Records contained in a dataset
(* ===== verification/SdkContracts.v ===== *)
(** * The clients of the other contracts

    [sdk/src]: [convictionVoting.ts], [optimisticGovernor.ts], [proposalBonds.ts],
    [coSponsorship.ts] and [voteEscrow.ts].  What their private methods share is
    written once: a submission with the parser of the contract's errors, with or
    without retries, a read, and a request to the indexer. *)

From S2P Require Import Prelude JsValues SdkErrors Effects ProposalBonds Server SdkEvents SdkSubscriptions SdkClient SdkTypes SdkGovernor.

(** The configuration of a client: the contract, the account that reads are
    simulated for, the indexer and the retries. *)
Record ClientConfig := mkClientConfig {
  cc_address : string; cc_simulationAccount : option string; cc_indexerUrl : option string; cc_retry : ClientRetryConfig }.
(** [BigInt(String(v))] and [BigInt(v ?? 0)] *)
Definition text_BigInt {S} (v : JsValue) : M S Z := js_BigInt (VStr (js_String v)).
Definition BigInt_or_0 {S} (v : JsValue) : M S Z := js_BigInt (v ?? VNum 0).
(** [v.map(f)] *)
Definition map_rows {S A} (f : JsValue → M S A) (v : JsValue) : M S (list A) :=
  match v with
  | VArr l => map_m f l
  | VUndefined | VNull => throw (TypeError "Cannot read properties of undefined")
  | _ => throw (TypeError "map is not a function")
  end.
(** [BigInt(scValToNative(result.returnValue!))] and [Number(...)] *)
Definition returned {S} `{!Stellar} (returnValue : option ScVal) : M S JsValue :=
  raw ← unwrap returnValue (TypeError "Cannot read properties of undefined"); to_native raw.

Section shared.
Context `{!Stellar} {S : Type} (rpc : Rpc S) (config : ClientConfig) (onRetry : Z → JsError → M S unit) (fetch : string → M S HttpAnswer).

--

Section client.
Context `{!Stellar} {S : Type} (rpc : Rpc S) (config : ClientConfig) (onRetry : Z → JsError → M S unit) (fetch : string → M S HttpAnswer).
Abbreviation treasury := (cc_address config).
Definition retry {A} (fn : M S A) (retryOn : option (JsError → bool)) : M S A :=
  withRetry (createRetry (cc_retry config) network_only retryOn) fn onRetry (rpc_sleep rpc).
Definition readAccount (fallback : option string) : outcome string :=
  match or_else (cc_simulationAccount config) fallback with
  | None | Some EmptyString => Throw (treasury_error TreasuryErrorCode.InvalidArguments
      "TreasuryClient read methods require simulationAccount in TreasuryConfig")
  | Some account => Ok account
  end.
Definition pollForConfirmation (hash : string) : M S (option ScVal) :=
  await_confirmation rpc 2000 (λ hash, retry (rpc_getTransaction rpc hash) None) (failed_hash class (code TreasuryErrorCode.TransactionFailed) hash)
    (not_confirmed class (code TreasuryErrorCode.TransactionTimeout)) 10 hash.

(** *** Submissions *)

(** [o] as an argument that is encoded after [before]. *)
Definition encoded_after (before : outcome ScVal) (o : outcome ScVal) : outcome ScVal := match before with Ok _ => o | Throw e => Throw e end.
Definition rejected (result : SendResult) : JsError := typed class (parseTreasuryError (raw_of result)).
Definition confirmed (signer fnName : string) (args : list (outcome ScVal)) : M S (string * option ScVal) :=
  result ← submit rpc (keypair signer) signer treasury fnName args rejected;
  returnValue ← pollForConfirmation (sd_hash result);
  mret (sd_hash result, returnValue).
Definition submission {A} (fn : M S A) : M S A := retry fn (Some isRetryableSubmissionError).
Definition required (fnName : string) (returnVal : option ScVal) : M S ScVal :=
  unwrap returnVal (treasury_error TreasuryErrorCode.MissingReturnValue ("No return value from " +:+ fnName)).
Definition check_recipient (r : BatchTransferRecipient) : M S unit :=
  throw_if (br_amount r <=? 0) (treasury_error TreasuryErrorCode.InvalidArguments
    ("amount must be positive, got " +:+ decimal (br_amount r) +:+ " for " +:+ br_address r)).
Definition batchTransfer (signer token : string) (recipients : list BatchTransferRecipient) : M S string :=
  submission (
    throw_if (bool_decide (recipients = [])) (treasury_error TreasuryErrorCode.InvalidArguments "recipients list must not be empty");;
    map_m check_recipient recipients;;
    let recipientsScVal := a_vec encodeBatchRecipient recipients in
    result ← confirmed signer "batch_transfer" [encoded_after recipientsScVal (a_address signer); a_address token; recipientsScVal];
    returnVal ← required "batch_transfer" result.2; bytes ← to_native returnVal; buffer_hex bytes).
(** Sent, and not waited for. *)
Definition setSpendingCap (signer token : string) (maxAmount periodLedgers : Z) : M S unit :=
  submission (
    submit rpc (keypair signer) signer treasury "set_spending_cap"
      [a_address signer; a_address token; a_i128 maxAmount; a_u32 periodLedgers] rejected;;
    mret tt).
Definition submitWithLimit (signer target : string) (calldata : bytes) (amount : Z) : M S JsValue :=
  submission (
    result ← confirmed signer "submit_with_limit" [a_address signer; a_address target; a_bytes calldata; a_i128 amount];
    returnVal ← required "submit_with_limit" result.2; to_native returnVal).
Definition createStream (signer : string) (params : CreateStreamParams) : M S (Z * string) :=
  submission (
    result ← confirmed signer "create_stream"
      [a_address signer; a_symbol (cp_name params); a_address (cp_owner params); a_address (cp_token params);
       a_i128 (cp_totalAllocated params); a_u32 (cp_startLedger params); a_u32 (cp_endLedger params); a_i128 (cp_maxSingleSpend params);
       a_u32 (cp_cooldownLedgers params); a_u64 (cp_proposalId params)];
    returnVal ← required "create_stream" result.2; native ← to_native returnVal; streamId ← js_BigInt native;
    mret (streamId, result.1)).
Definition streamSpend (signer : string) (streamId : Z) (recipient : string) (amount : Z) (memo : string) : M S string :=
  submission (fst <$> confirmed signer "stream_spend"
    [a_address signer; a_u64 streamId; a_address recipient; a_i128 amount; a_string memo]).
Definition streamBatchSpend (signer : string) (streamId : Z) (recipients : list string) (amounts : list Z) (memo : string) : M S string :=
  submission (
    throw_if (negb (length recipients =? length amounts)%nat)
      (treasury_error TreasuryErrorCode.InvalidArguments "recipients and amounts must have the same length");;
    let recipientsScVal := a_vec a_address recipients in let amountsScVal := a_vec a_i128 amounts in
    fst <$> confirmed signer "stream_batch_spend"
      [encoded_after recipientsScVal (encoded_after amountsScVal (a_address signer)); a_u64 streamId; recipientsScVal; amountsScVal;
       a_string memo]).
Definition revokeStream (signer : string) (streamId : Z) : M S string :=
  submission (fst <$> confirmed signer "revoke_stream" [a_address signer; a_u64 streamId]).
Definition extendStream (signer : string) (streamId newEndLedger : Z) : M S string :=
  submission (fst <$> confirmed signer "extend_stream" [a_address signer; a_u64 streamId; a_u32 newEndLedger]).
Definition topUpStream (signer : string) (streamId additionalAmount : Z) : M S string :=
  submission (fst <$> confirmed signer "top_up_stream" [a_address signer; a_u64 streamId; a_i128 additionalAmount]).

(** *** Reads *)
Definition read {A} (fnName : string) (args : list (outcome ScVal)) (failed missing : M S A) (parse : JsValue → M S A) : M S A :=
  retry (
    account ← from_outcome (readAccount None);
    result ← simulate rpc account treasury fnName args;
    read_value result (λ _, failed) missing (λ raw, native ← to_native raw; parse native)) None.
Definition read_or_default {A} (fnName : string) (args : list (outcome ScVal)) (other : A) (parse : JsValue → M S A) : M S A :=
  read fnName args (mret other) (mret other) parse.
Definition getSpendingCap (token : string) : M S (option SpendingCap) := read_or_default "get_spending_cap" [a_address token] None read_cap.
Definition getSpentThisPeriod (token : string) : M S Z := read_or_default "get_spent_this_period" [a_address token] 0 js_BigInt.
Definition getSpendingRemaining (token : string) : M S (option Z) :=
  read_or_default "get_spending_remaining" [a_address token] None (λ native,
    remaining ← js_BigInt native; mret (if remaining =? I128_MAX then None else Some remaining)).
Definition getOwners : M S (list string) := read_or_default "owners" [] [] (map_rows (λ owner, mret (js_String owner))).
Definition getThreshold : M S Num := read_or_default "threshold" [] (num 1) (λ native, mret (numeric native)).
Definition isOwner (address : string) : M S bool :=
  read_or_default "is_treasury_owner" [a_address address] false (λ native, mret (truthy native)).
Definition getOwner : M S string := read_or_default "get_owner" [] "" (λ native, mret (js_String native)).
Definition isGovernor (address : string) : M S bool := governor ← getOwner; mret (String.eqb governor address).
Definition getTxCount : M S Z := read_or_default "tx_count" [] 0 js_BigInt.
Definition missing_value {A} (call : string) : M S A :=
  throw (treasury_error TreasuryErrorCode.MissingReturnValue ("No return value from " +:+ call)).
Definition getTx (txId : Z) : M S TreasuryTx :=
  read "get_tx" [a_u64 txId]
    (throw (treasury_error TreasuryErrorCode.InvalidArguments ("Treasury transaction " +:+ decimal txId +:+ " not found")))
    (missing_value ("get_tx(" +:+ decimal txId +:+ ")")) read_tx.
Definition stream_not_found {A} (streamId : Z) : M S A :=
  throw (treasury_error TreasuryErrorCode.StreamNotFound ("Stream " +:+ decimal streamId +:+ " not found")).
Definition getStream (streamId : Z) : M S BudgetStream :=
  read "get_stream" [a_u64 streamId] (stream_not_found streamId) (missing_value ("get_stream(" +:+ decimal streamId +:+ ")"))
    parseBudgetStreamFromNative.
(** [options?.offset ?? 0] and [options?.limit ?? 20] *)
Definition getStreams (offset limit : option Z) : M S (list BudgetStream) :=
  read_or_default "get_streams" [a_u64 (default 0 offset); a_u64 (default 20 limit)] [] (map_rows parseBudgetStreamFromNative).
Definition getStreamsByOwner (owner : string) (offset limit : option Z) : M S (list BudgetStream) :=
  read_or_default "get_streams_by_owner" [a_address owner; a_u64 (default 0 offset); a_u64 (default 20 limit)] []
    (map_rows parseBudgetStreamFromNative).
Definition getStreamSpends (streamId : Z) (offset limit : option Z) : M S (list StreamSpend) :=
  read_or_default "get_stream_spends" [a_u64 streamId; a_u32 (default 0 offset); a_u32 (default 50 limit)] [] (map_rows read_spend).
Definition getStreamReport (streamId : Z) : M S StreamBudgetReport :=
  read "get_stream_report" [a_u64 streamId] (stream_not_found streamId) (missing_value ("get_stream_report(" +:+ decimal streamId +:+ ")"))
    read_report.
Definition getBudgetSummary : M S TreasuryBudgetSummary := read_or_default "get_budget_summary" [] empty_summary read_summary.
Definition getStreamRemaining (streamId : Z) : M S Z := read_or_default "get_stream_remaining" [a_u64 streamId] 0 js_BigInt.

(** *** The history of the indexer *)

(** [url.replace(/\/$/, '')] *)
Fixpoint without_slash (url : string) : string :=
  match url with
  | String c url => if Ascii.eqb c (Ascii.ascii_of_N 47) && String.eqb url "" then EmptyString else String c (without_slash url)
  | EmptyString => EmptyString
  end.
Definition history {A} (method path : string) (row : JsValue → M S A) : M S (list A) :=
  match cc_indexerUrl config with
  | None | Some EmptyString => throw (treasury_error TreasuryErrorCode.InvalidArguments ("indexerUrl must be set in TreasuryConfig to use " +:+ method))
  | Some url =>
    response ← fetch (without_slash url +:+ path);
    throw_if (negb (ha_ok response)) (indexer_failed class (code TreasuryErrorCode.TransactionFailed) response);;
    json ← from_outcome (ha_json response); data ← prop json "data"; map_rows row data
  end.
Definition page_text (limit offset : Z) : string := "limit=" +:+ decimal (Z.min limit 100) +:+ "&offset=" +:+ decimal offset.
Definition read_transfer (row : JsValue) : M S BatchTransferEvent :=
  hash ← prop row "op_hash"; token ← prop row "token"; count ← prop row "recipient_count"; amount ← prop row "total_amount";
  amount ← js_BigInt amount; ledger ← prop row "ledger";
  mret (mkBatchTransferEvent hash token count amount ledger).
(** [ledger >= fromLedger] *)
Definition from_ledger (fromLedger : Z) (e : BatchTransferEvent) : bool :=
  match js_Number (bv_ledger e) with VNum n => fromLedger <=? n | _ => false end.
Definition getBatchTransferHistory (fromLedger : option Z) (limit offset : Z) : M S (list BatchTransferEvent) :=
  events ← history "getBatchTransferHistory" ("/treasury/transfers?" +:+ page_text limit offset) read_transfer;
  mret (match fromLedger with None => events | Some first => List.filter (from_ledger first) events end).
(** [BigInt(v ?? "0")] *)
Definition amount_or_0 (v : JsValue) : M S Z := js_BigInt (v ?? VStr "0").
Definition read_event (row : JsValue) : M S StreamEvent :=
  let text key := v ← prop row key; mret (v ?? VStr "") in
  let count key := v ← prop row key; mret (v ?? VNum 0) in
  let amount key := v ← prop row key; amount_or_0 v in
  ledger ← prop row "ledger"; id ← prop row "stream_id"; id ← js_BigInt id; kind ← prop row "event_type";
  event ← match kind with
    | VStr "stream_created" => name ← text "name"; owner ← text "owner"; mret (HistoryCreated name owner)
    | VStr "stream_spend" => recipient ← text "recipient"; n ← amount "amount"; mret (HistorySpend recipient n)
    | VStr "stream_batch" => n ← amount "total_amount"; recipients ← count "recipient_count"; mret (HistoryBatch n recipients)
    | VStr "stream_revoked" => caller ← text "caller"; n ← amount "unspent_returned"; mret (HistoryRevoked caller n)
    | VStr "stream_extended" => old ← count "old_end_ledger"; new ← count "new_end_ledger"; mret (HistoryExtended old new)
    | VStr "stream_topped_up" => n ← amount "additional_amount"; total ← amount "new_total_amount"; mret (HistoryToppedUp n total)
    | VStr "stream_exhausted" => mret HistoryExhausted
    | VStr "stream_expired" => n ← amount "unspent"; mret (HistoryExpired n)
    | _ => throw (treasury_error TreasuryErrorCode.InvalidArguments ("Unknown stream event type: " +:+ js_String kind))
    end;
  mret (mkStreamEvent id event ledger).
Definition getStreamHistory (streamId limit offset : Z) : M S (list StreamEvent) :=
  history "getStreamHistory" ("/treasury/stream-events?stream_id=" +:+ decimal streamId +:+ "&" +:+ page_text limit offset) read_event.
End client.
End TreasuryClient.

---

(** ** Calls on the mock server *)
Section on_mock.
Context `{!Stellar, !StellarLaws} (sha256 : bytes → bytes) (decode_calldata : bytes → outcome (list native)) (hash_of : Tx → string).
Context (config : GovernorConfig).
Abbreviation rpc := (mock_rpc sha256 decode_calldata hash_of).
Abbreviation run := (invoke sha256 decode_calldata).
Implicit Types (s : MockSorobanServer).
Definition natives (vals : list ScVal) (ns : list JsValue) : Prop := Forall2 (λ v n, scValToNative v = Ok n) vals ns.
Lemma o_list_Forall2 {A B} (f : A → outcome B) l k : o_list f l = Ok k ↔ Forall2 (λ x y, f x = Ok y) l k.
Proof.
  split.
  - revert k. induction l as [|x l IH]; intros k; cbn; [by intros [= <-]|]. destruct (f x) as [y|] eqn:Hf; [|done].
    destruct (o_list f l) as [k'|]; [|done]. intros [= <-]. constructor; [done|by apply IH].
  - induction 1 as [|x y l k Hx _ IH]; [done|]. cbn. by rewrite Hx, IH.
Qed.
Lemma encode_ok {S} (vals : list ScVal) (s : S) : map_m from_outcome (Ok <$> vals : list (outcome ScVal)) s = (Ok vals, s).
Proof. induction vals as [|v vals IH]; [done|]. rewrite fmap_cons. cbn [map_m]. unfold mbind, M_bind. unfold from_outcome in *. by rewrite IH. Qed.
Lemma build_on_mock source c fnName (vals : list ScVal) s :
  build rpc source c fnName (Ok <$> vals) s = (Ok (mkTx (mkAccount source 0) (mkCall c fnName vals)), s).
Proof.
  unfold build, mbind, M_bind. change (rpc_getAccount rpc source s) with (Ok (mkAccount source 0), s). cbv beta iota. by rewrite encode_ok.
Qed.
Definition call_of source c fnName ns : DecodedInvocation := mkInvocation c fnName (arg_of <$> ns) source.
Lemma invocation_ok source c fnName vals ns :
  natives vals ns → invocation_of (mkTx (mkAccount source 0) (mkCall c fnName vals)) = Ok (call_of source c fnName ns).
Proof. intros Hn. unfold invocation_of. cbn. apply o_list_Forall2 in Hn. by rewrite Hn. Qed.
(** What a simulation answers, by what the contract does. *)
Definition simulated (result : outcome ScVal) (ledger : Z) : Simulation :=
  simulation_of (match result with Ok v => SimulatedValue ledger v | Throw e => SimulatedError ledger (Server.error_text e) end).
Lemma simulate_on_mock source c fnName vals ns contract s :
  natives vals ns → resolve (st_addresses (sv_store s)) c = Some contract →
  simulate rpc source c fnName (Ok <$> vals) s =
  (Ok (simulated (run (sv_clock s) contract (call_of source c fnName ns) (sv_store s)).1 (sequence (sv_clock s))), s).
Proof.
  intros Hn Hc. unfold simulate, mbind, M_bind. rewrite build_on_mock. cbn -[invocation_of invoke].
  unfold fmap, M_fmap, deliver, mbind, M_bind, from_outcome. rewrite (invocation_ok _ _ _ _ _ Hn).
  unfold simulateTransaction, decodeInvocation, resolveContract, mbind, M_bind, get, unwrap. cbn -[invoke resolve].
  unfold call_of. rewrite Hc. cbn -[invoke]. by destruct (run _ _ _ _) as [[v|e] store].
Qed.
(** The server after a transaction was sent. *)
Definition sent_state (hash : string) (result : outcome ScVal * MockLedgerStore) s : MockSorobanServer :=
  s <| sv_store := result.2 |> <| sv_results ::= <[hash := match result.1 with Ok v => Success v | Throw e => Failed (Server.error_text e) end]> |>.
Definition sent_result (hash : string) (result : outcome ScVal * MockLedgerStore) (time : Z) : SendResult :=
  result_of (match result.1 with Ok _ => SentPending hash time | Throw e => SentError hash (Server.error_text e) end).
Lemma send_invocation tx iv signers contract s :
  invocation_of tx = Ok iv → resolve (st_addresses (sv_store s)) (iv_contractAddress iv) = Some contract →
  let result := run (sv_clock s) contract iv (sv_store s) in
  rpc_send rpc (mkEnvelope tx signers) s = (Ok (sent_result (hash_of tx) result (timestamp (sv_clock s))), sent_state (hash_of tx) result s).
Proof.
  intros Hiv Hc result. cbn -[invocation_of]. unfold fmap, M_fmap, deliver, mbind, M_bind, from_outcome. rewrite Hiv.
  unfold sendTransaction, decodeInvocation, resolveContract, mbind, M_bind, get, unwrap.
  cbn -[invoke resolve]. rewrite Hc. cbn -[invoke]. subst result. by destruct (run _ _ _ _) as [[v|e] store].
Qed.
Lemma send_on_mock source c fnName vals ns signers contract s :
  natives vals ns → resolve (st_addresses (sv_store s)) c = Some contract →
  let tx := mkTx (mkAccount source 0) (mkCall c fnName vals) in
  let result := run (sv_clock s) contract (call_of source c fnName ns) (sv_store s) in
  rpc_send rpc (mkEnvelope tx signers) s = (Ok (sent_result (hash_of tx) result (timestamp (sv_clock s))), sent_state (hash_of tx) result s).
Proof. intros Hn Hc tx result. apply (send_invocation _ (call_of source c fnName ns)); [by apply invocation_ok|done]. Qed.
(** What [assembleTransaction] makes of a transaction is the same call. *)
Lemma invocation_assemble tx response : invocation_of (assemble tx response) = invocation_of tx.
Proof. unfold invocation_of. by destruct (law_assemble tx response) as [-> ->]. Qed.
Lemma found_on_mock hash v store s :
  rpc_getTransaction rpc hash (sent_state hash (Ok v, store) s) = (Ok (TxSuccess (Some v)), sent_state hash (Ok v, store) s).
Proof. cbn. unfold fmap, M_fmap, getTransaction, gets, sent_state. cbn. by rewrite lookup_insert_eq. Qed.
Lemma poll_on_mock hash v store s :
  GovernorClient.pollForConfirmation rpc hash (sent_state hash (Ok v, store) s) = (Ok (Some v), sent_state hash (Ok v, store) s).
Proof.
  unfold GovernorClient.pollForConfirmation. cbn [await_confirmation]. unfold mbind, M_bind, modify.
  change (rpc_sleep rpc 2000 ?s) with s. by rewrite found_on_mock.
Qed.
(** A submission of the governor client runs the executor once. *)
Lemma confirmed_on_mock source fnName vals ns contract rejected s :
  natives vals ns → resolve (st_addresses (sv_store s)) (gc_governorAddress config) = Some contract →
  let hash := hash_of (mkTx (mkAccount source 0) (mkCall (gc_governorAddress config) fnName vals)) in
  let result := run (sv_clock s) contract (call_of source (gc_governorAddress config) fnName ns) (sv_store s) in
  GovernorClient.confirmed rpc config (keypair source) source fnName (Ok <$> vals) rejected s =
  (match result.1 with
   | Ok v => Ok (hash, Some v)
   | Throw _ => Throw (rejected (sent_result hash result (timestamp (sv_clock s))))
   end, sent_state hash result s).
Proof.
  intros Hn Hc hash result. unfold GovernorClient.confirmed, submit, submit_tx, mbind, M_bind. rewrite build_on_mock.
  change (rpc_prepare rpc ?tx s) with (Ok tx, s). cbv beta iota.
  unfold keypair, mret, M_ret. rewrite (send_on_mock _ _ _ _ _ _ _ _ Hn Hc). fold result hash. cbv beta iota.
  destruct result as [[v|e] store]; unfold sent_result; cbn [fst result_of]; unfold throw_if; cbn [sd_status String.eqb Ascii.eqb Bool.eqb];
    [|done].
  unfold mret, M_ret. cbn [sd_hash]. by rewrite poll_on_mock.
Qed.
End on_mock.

### DIRECTIONS
The reply should consist solely of the lines above from the one that has "(* ===== verification/SdkContracts.v ===== *)" through the one that has "[coSponsorship.ts] and [voteEscrow.ts].", reproduced exactly.

### TASK ANSWER
(* ===== verification/SdkContracts.v ===== *)
(** * The clients of the other contracts

    [sdk/src]: [convictionVoting.ts], [optimisticGovernor.ts], [proposalBonds.ts],
    [coSponsorship.ts] and [voteEscrow.ts].  What their private methods share is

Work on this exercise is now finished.